(* ===== verification/ClientBaseProps.v ===== *)
(** The dictionaries of a client (ClientBase.v) are finite maps: the geofences refine
    a map from identifiers to sessions and masks, where the code does what it means,
    and the sessions keep their three maps together; requests for configurations are
    never answered. *)

From stdpp Require Import list gmap strings sorting.
From S2P Require Import Prelude Runs ApiStructs ClientBase.
From S2P Require LocationAPI.

Local Open Scope Z_scope.

(** * Dictionaries as maps *)

Section dict.
Context {T : Type}.
Implicit Types (d : BiDict T) (G : gmap Z (Z * T)).

(** [d] holds the sessions and extensions of [G]; sessions are not shared. *)
Record shows d G : Prop := {
  sh_fwd id : mForwardMap d !! id = fst <$> G !! id;
  sh_bwd s id : mBackwardMap d !! s = Some id <-> ∃ x, G !! id = Some (s, x);
  sh_ext s x : mExtMap d !! s = Some x <-> ∃ id, G !! id = Some (s, x);
  sh_pos id s x : G !! id = Some (s, x) -> 0 < s
}.
Lemma shows_empty : shows Dict.empty ∅.
Proof. by split; try done; intros; (split; [done|intros [? ?]]). Qed.

Lemma shows_one d G id id' s x x' : shows d G -> G !! id = Some (s, x) -> G !! id' = Some (s, x') -> id' = id ∧ x' = x.
Proof.
  intros [H1 H2 H3 _] E E'. assert (mBackwardMap d !! s = Some id) as B by (apply H2; eauto).
  assert (mBackwardMap d !! s = Some id') as B' by (apply H2; eauto). rewrite B in B'. injection B' as <-.
  split; congruence.
Qed.

(** The owner of a session. *)
Definition has_session G (s : Z) : Prop := ∃ id x, G !! id = Some (s, x).
Lemma shows_hasId d G id : shows d G -> Dict.hasId id d = true <-> is_Some (G !! id).
Proof. intros H. unfold Dict.hasId. rewrite bool_decide_eq_true, (sh_fwd _ _ H), fmap_is_Some. done. Qed.
Lemma shows_hasSession d G s : shows d G -> Dict.hasSession s d = true <-> has_session G s.
Proof.
  intros H. unfold Dict.hasSession, has_session. rewrite bool_decide_eq_true. split.
  - intros [id E]. apply (sh_bwd _ _ H) in E as [x E]. eauto.
  - intros (id & x & E). exists id. apply (sh_bwd _ _ H). eauto.
Qed.
Lemma shows_getSession d G id : shows d G -> Dict.getSession id d = default 0 (fst <$> G !! id).
Proof. intros H. unfold Dict.getSession. by rewrite (sh_fwd _ _ H). Qed.
Lemma shows_known d G id : shows d G -> (0 <? Dict.getSession id d) = bool_decide (is_Some (G !! id)).
Proof.
  intros H. rewrite (shows_getSession _ G) by done. destruct (G !! id) as [[s x]|] eqn:E; [|done].
  pose proof (sh_pos _ _ H _ _ _ E).
  rewrite bool_decide_eq_true_2 by (by eexists). cbn. by apply Z.ltb_lt.
Qed.
Lemma shows_owner d G id s x z :
  shows d G -> G !! id = Some (s, x) -> Dict.getId s d = id ∧ Dict.getExtBySession z s d = x.
Proof.
  intros H E. unfold Dict.getId, Dict.getExtBySession.
  assert (mBackwardMap d !! s = Some id) as -> by (apply (sh_bwd _ _ H); eauto).
  assert (mExtMap d !! s = Some x) as -> by (apply (sh_ext _ _ H); eauto). done.
Qed.
Lemma shows_stranger d G s z : shows d G -> ¬ has_session G s -> Dict.getId s d = 0 ∧ Dict.getExtBySession z s d = z.
Proof.
  intros H E. unfold Dict.getId, Dict.getExtBySession. split.
  - destruct (mBackwardMap d !! s) eqn:B; [|done]. apply (sh_bwd _ _ H) in B as [x B]. destruct E. by exists z0, x.
  - destruct (mExtMap d !! s) eqn:B; [|done]. apply (sh_ext _ _ H) in B as [id B]. destruct E. by exists id, t.
Qed.
Lemma shows_getExtById d G id s x z : shows d G -> G !! id = Some (s, x) -> Dict.getExtById z id d = (x, d).
Proof.
  intros H E. unfold Dict.getExtById, Dict.bracket. rewrite (sh_fwd _ _ H), E. cbn.
  pose proof (sh_pos _ _ H _ _ _ E). destruct (Z.ltb_spec 0 s); [|lia].
  assert (mExtMap d !! s = Some x) as -> by (apply (sh_ext _ _ H); eauto). cbn. f_equal.
  rewrite insert_id by (by rewrite (sh_fwd _ _ H), E). by destruct d.
Qed.

(** A new entry, or another extension. *)
Lemma shows_set d G id s x :
  shows d G -> 0 < s -> (∀ id' y, G !! id' = Some (s, y) -> id' = id) -> (∀ s' y, G !! id = Some (s', y) -> s' = s) ->
  shows (Dict.set id s x d) (<[id := (s, x)]> G).
Proof.
  intros H Hs Hone Hsame. destruct H as [H1 H2 H3 H4]. split; cbn [mForwardMap mBackwardMap mExtMap Dict.set].
  - intros id'. destruct (decide (id = id')) as [<-|Hne]; [by rewrite !lookup_insert_eq|by rewrite !lookup_insert_ne].
  - intros s' id'. destruct (decide (s = s')) as [<-|Hne].
    + rewrite lookup_insert_eq. split.
      * intros [= <-]. exists x. by rewrite lookup_insert_eq.
      * intros [y Hy]. apply lookup_insert_Some in Hy as [[<- _]|[_ Hy]]; [done|]. by rewrite (Hone _ _ Hy).
    + rewrite lookup_insert_ne, H2 by done. split; intros [y Hy]; exists y.
      * rewrite lookup_insert_ne; [done|]. intros <-. by destruct (Hne (eq_sym (Hsame _ _ Hy))).
      * apply lookup_insert_Some in Hy as [[_ [= <- _]]|[_ Hy]]; done.
  - intros s' y. destruct (decide (s = s')) as [<-|Hne].
    + rewrite lookup_insert_eq. split.
      * intros [= <-]. exists id. by rewrite lookup_insert_eq.
      * intros [id' Hy]. apply lookup_insert_Some in Hy as [[_ [= <-]]|[Hn Hy]]; [done|]. by destruct (Hn (eq_sym (Hone _ _ Hy))).
    + rewrite lookup_insert_ne, H3 by done. split; intros [id' Hy]; exists id'.
      * rewrite lookup_insert_ne; [done|]. intros <-. by destruct (Hne (eq_sym (Hsame _ _ Hy))).
      * apply lookup_insert_Some in Hy as [[_ [= <- _]]|[_ Hy]]; done.
  - intros id' s' y [[_ [= <- _]]|[_ Hy]]%lookup_insert_Some; [done|eauto].
Qed.

(** The removal of an entry, by its session and by its identifier. *)
Lemma shows_delete d G id s x :
  shows d G -> G !! id = Some (s, x) ->
  shows (MkBiDict (delete id (mForwardMap d)) (delete s (mBackwardMap d)) (delete s (mExtMap d))) (delete id G).
Proof.
  intros H E. pose proof (λ id' y, shows_one d G id id' s x y H E) as Hone. destruct H as [H1 H2 H3 H4].
  assert (∀ s' id' y, s ≠ s' -> G !! id' = Some (s', y) -> id ≠ id') as Hid by (intros s' id' y Hne Hy <-; congruence).
  split; cbn [mForwardMap mBackwardMap mExtMap].
  - intros id'. destruct (decide (id = id')) as [<-|Hne]; [by rewrite !lookup_delete_eq|by rewrite !lookup_delete_ne].
  - intros s' id'. destruct (decide (s = s')) as [<-|Hne].
    + rewrite lookup_delete_eq. split; [done|]. intros [y [Hn Hy]%lookup_delete_Some]. by destruct (Hone _ _ Hy).
    + rewrite lookup_delete_ne, H2 by done. split; intros [y Hy]; exists y; [|by apply lookup_delete_Some in Hy as [_ Hy]].
      rewrite lookup_delete_ne; eauto.
  - intros s' y. destruct (decide (s = s')) as [<-|Hne].
    + rewrite lookup_delete_eq. split; [done|]. intros [id' [Hn Hy]%lookup_delete_Some]. by destruct (Hone _ _ Hy).
    + rewrite lookup_delete_ne, H3 by done. split; intros [id' Hy]; exists id'; [|by apply lookup_delete_Some in Hy as [_ Hy]].
      rewrite lookup_delete_ne; eauto.
  - intros id' s' y [_ Hy]%lookup_delete_Some. eauto.
Qed.
Lemma shows_rmBySession d G id s x : shows d G -> G !! id = Some (s, x) -> shows (Dict.rmBySession s d) (delete id G).
Proof.
  intros H E. unfold Dict.rmBySession, Dict.bracket.
  assert (mBackwardMap d !! s = Some id) as -> by (apply (sh_bwd _ _ H); eauto). by eapply shows_delete.
Qed.
Lemma shows_rmById d G id s x : shows d G -> G !! id = Some (s, x) -> shows (Dict.rmById id d) (delete id G).
Proof.
  intros H E. unfold Dict.rmById, Dict.bracket. rewrite (sh_fwd _ _ H), E. by eapply shows_delete.
Qed.
End dict.

(** * Geofences: the abstract machine *)

(** The geofences with their sessions and masks; whether there is a LocationAPI,
    whether geofences were added to it, whether breaches are reported. *)
Record fences := Fences { geofences : gmap Z (Z * Z); live : bool; opened : bool; listens : bool }.
Definition no_fences : fences := Fences ∅ false false false.

Definition f_add (ids ss : list Z) (options : list GeofenceOption) (G : gmap Z (Z * Z)) : gmap Z (Z * Z) :=
  foldl (λ G p, <[p.1.1 := (p.1.2, breachTypeMask p.2)]> G) G (zip (zip ids ss) options).
Definition f_remove1 (p : list Z * gmap Z (Z * Z)) (id : Z) : list Z * gmap Z (Z * Z) :=
  match p.2 !! id with Some x => (p.1 ++ [x.1], delete id p.2) | None => p end.
Definition f_remove (ids : list Z) (G : gmap Z (Z * Z)) : list Z * gmap Z (Z * Z) := foldl f_remove1 ([], G) ids.
Definition f_mask (ids masks : list Z) (G : gmap Z (Z * Z)) : gmap Z (Z * Z) :=
  foldl (λ G p, alter (λ x, (x.1, p.2)) p.1 G) G (zip ids masks).
Definition f_sessions (ids : list Z) (G : gmap Z (Z * Z)) : list Z := omap (λ id, fst <$> G !! id) ids.
(** The options of the known geofences among those that are named. *)
Definition f_options (ids : list Z) (options : list GeofenceOption) (G : gmap Z (Z * Z)) : list GeofenceOption :=
  omap (λ p, if decide (is_Some (G !! p.1)) then Some p.2 else None) (zip ids options).
Definition f_all_sessions (G : gmap Z (Z * Z)) : list Z := merge_sort Z.le ((λ p, p.2.1) <$> map_to_list G).
Definition owner (G : gmap Z (Z * Z)) (s : Z) : option (Z * Z) :=
  (λ p, (p.1, p.2.2)) <$> head (filter (λ p, p.2.1 = s) (map_to_list G)).

Definition unless_empty (ss : list Z) (r : LocationAPI.request) : list output :=
  if decide (ss = []) then [] else [OutApi r].
Definition f_removal (ids : list Z) (e : env) (f : fences) : fences * list output :=
  if live f && memory e && opened f then
    let p := f_remove ids (geofences f) in
    (Fences p.2 (live f) (opened f) (listens f), unless_empty p.1 (LocationAPI.RemoveGeofences p.1))
  else (f, []).
(** What each request and report is meant to do, with its calls. *)
Definition f_step (f : fences) (e : event * env) : fences * list output :=
  let usable := live f && memory e.2 && opened f in
  let with_geofences G := Fences G (live f) (opened f) (listens f) in
  match e.1 with
  | SetCallbacks cbs => (Fences (geofences f) true (opened f) (listens f || LocationAPI.geofenceBreachCb cbs), [])
  | Destroy => (Fences (geofences f) false false false, [])
  | AddGeofences ids options infos =>
      if live f then
        (Fences (match hd None (arrays e.2) with Some ss => f_add ids ss options (geofences f) | None => geofences f end)
           true true (listens f), [OutApi (LocationAPI.AddGeofences options infos)])
      else (f, [])
  | RemoveGeofences ids => f_removal ids e.2 f
  | RemoveAllGeofences =>
      if usable then
        let ss := f_all_sessions (geofences f) in (with_geofences ∅, unless_empty ss (LocationAPI.RemoveGeofences ss))
      else (f, [])
  | ModifyGeofences ids options =>
      if usable then
        let ss := f_sessions ids (geofences f) in
        (with_geofences (f_mask ids (breachTypeMask <$> options) (geofences f)),
         unless_empty ss (LocationAPI.ModifyGeofences ss (f_options ids options (geofences f))))
      else (f, [])
  | PauseGeofences ids =>
      if usable then
        let ss := f_sessions ids (geofences f) in (f, unless_empty ss (LocationAPI.PauseGeofences ss))
      else (f, [])
  | ResumeGeofences ids mask =>
      if usable then
        let ss := f_sessions ids (geofences f) in
        (with_geofences (match mask with Some l => f_mask ids l (geofences f) | None => geofences f end),
         unless_empty ss (LocationAPI.ResumeGeofences ss))
      else (f, [])
  | OnGeofenceBreach type ids =>
      (f, if memory e.2 && listens f then
            [onGeofenceBreachCb type
               (omap (λ s, p ← owner (geofences f) s; if breaches type p.2 then Some p.1 else None) ids)]
          else [])
  | _ => (f, [])
  end.
Definition f_run (es : list (event * env)) : fences * list output :=
  foldl (λ p e, let q := f_step p.1 e in (q.1, p.2 ++ q.2)) (no_fences, []) es.

(** ** How the client is used *)

(** The geofences that the client knows come first. *)
Fixpoint known_first (known : Z -> bool) (ids : list Z) : bool :=
  match ids with
  | [] => true
  | id :: ids => if known id then known_first known ids else forallb (λ i, negb (known i)) ids
  end.
(** LocationAPI gives new sessions for geofences that the client newly names; arrays
    are as long as their count says; status of batches comes to clients that asked
    for it; no known geofence is named after an unknown one when options are changed,
    and all geofences are only removed when there are none, since the code fails at
    both (modified_with_another_option, remove_all_removes_none). *)
Definition geo_ok (c : client) (e : event * env) : Prop :=
  match e.1 with
  | AddGeofences ids options _ =>
      match hd None (arrays e.2) with
      | Some ss =>
          length ss = length ids ∧ length options = length ids ∧ NoDup ids ∧ NoDup ss ∧
          Forall (λ i, Dict.hasId i (mGeofenceBiDict c) = false) ids ∧
          Forall (λ s, 0 < s ∧ Dict.hasSession s (mGeofenceBiDict c) = false) ss
      | None => True
      end
  | ModifyGeofences ids options =>
      (length ids ≤ length options)%nat ∧ known_first (λ i, Dict.hasId i (mGeofenceBiDict c)) ids = true
  | RemoveAllGeofences => Dict.getAllSessions (mGeofenceBiDict c) = []
  | ResumeGeofences ids (Some l) => (length ids ≤ length l)%nat
  | OnBatchingStatus _ _ => mBatchingStatusCallback c = true
  | _ => True
  end.
#[export] Instance geo_ok_dec c e : Decision (geo_ok c e).
Proof. destruct e as [[] ?]; unfold geo_ok; cbn [fst]; repeat case_match; apply _. Defined.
+++
Your instructions:
Using the entries shown above, reproduce verbatim the lines from the line bearing "(λ p, (p.1, p.2.2))" to the line bearing "let p := f_remove ids (geofences f) in", inclusive.

Problem solution:
  (λ p, (p.1, p.2.2)) <$> head (filter (λ p, p.2.1 = s) (map_to_list G)).

Definition unless_empty (ss : list Z) (r : LocationAPI.request) : list output :=
  if decide (ss = []) then [] else [OutApi r].
Definition f_removal (ids : list Z) (e : env) (f : fences) : fences * list output :=
  if live f && memory e && opened f then
    let p := f_remove ids (geofences f) in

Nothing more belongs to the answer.